3. Peel the ginger (I like to use a metal spoon) and use a microplane to grate the fresh ginger.

4. Place carrots, eggs, buttermilk, vanilla, sugar, vegetable oil, and ginger in a large bowl; whisk until well combined.

5. In a medium bowl, whisk together flour, baking powder, baking soda, salt, cinnamon, nutmeg, and cloves. Using a rubber spatula, fold the flour mixture into the carrot mixture until combined. Fold in the toasted nuts.

6. Divide the batter between the two cake pans (I weighed my pans to make sure they were even), and bake until a cake tester inserted into the middles comes out clean, about 50 minutes to 1 hour. Remove pan from oven, and transfer to a wire rack to cool, 15 minutes. Turn cake out onto rack; let stand until completely cool.

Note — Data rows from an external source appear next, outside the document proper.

(* ===== verification/GuiApply.v ===== *)
(** * Apply, from the button to the disk

    Composition of the window's buttons ([app/mod.rs]), its command dispatcher
    ([ipc_thread.rs], [client.rs]) and the supervisor's [SetConfig] handler
    ([supervisor/requests.rs], [config_edit.rs]). *)

From Stdlib Require Import ZArith Lia.
From S2P Require Import Prelude Primitives Config Versioned IpcTypes LogParse Store CoreProc SupState NetSync Supervisor IpcWire GuiApp GuiIpc.

Section apply.
Context `{JsonSharedOps, Sha256Ops, HexOps, TomlOps, JsonOps SideCar, JsonOps TrustFile}.
Context (our_id our_fingerprint : string) (config_path versions_path : PathPair).
Context (show_config_error : ConfigError → string) (show_trust_error : TrustError → string).
Context (show_error : ClientError → string).

(** One command of the window carried out by the daemon, and what the window
    is told of it. *)
Definition carry_out (renv : REnv) (cmd : Cmd) (s : Sup) : list Update * Sup :=
  let '(resp, s') := dispatch our_id our_fingerprint config_path versions_path show_config_error show_trust_error renv (cmd_request cmd) s in
  (dispatch_command show_error (Ok tt) (λ _, client_request (Ok tt) (Ok (MsgResponse resp))) cmd, s').

(** C20: What Apply promises.  The click sends the edit buffer, as the window shows it,
    and the buffer counts as saved; once the daemon has answered and the window
    has drained the answer, either the daemon runs on exactly that config, the
    file on disk loads back as it, and the Core was restarted if and only if sharing
    is on and its inputs changed; or the window shows the error and the daemon, its
    versions and its file are as before.  The window shows its own edits either way. *)
Theorem apply_takes_effect `{!TomlLaws, !JsonLaws SideCar} renv now a s :
  pp_ok config_path → pp_ok versions_path →
  pp_path config_path ≠ pp_path versions_path → pp_path config_path ≠ pp_tmp versions_path →
  let c := ga_config a in
  config_eqb c c = true → ga_connected a = true → ga_dirty a = true →
  let a1 := ui_exec UiApply a in
  let '(us, s') := carry_out renv (CmdSetConfig c) s in
  let a2 := drain_ipc now us a1 in
  ga_fx a1 = ga_fx a ++ [FxCmd (CmdSetConfig c)] ∧ ga_config a2 = c ∧ ga_dirty a2 = false ∧ ga_pending_remote_config a2 = None ∧
  ((us = [] ∧ ga_last_error a2 = ga_last_error a ∧ validate c = Ok tt ∧ sv_config s' = c ∧ mirrors s' ∧
    (config_load (pp_path config_path) (healthy (sv_fs s'))).1 = Ok (Some c) ∧
    sv_core s' = (if co_desired_running (sv_core s) && core_inputs_differ (sv_config s) c
                  then restart_core (se_core (re_env renv)) c (sv_core s) else sv_core s)) ∨
   (is_Some (ga_last_error a2) ∧
    sv_config s' = sv_config s ∧ sv_versioned s' = sv_versioned s ∧ sv_core s' = sv_core s ∧
    content (pp_path config_path) (sv_fs s') = content (pp_path config_path) (sv_fs s))).
Proof.
  intros Hp1 Hp2 Hd1 Hd2 c Hself Hcon Hdirty. unfold carry_out. cbn [cmd_request dispatch].
  destruct (set_config our_id config_path versions_path show_config_error (re_env renv) c s) as [r s'] eqn:E.
  pose proof (set_config_outcome our_id config_path versions_path show_config_error (re_env renv) c s r s' Hp1 Hp2 Hself Hd1 Hd2 E) as Hout.
  cbv zeta. cbn [ui_exec]. rewrite Hcon, Hdirty. cbn [andb]. destruct r as [[]|e]; cbn [is_ok] in Hout.
  - destruct Hout as (Ho1 & Ho2 & Ho3 & Ho4 & Ho5). split_and!; try done. left. by split_and!.
  - destruct Hout as (Ho1 & Ho2 & Ho3 & Ho4). split_and!; try done. right. by split_and!.
Qed.

(** A refused Apply leaves the edits unprotected: they count as saved, so the next
    config the daemon sends replaces them. *)
Lemma refused_apply_forgets a now c' e :
  ga_connected a = true → ga_dirty a = true →
  ga_config (drain_ipc now [UpError e; UpConfig c'] (ui_exec UiApply a)) = c'.
Proof. intros Hcon Hdirty. cbn [ui_exec]. by rewrite Hcon, Hdirty. Qed.
End apply.

Section witnesses.
#[local] Existing Instances toy_json_shared toy_sha toy_hex toy_toml toy_toml_laws toy_json_sidecar toy_json_sidecar_laws toy_json_trust.

Definition wit_editing : App :=
  ui_exec (UiEdit (λ _, sample_config)) (drain_ipc 0 [UpConnected; UpConfig default_Config] (app_new false [] true)).

Example apply_takes_effect_witness :
  let '(us, s') := carry_out "a" "ff" wit_config_path wit_versions_path (λ _, "bad config"%string) (λ _, "bad trust"%string) (λ _, "error"%string)
                     wit_renv (CmdSetConfig sample_config) wit_boot in
  us = [] ∧ sv_config s' = sample_config ∧ ga_dirty wit_editing = true.
Proof.
  pose proof (apply_takes_effect "a" "ff" wit_config_path wit_versions_path (λ _, "bad config"%string) (λ _, "bad trust"%string) (λ _, "error"%string)
    wit_renv 0 wit_editing wit_boot ltac:(discriminate) ltac:(discriminate) ltac:(discriminate) ltac:(discriminate)
    ltac:(vm_compute; reflexivity) ltac:(reflexivity) ltac:(reflexivity)) as Ha.
  change (ga_config wit_editing) with sample_config in Ha.
  assert ((carry_out "a" "ff" wit_config_path wit_versions_path (λ _, "bad config"%string) (λ _, "bad trust"%string) (λ _, "error"%string)
             wit_renv (CmdSetConfig sample_config) wit_boot).1 = []) as Hus by (vm_compute; reflexivity).
  destruct (carry_out _ _ _ _ _ _ _ _ _ _) as [us s']. cbn [fst] in Hus. subst us.
  destruct Ha as (_ & _ & _ & _ & [(_ & _ & _ & Hc & _)|[[e He] _]]); [|discriminate He]. split_and!; [reflexivity|exact Hc|reflexivity].
Defined.
End witnesses.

7. To make the frosting: place butter in bowl of an electric mixer fitted with the paddle attachment, and beat on medium-high speed until fluffy, about 2 minutes. Add cream cheese, and beat until well combined and fluffy, about 2 minutes more. Add sugar, orange zest, ginger, and salt, and beat for 5 minutes.
*any leftover frosting can be kept in an airtight container for about 7 days (I had a little over a cup leftover).
Frost the cakes as you wish. I recommend watching some online video tutorials first.